Top of THE DATA
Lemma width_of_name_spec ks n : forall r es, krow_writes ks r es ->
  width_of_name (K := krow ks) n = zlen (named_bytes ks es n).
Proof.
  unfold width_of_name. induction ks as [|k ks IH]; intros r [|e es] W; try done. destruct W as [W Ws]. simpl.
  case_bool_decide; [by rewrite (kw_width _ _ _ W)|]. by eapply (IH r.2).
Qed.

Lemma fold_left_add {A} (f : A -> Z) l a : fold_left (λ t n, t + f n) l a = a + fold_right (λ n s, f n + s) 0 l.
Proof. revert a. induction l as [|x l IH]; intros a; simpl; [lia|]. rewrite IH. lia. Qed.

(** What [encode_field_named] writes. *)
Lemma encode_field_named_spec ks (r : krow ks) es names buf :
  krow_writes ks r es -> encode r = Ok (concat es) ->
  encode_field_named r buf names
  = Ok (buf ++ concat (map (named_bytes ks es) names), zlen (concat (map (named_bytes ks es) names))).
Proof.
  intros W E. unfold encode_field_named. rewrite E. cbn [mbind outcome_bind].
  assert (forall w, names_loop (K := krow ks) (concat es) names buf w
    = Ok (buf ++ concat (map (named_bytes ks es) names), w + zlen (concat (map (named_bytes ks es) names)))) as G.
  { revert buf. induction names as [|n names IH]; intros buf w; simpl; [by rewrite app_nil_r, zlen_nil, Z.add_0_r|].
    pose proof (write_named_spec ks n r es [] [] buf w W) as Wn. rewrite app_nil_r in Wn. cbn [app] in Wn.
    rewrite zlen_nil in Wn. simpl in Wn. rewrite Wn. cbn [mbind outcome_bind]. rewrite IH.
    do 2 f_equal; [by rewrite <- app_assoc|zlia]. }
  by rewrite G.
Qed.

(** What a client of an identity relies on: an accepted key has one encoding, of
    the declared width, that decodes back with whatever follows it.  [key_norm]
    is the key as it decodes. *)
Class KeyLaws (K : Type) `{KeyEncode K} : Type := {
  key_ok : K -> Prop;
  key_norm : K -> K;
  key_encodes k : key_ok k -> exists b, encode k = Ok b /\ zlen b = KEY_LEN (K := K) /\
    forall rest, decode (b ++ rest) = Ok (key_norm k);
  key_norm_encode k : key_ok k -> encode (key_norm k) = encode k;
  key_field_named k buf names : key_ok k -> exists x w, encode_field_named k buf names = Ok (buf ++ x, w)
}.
Bottom of THE DATA
Top of THE DATA
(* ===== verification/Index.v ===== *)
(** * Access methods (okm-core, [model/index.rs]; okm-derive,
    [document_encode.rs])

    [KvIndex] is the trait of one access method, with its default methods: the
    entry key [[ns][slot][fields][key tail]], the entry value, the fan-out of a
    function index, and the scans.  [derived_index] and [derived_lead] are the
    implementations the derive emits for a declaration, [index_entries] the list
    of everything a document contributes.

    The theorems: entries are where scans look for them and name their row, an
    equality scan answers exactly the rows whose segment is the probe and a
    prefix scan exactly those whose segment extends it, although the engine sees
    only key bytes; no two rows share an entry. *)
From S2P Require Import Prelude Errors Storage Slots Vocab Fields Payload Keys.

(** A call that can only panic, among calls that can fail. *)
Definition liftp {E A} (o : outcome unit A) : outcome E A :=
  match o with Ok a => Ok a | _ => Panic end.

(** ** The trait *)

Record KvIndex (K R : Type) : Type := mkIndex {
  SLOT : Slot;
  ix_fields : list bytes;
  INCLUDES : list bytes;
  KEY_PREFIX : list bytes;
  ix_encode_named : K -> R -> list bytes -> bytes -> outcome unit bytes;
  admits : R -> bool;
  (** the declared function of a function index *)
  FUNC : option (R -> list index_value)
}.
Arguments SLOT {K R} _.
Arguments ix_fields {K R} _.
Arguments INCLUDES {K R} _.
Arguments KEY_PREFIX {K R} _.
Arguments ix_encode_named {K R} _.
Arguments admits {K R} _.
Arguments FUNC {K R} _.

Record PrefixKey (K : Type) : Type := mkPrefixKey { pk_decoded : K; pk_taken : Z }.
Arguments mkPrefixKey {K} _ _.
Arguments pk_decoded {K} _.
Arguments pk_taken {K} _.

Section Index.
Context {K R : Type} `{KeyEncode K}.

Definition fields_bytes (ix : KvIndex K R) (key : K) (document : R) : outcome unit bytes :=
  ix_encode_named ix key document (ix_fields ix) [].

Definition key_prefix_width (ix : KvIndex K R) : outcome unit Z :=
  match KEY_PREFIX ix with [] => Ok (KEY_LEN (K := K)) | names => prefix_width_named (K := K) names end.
Bottom of THE DATA
- _TASK INSTRUCTIONS_: With the line holding "Lemma width_of_name_spec ks" as the first and the line holding "(** What [encode_field_named] writes. *)" as the last, set down that range of the entries above exactly, and nothing else.

- _EXERCISE RESPONSE_:
Lemma width_of_name_spec ks n : forall r es, krow_writes ks r es ->
  width_of_name (K := krow ks) n = zlen (named_bytes ks es n).
Proof.
  unfold width_of_name. induction ks as [|k ks IH]; intros r [|e es] W; try done. destruct W as [W Ws]. simpl.
  case_bool_decide; [by rewrite (kw_width _ _ _ W)|]. by eapply (IH r.2).
Qed.

Lemma fold_left_add {A} (f : A -> Z) l a : fold_left (λ t n, t + f n) l a = a + fold_right (λ n s, f n + s) 0 l.
Proof. revert a. induction l as [|x l IH]; intros a; simpl; [lia|]. rewrite IH. lia. Qed.

(** What [encode_field_named] writes. *)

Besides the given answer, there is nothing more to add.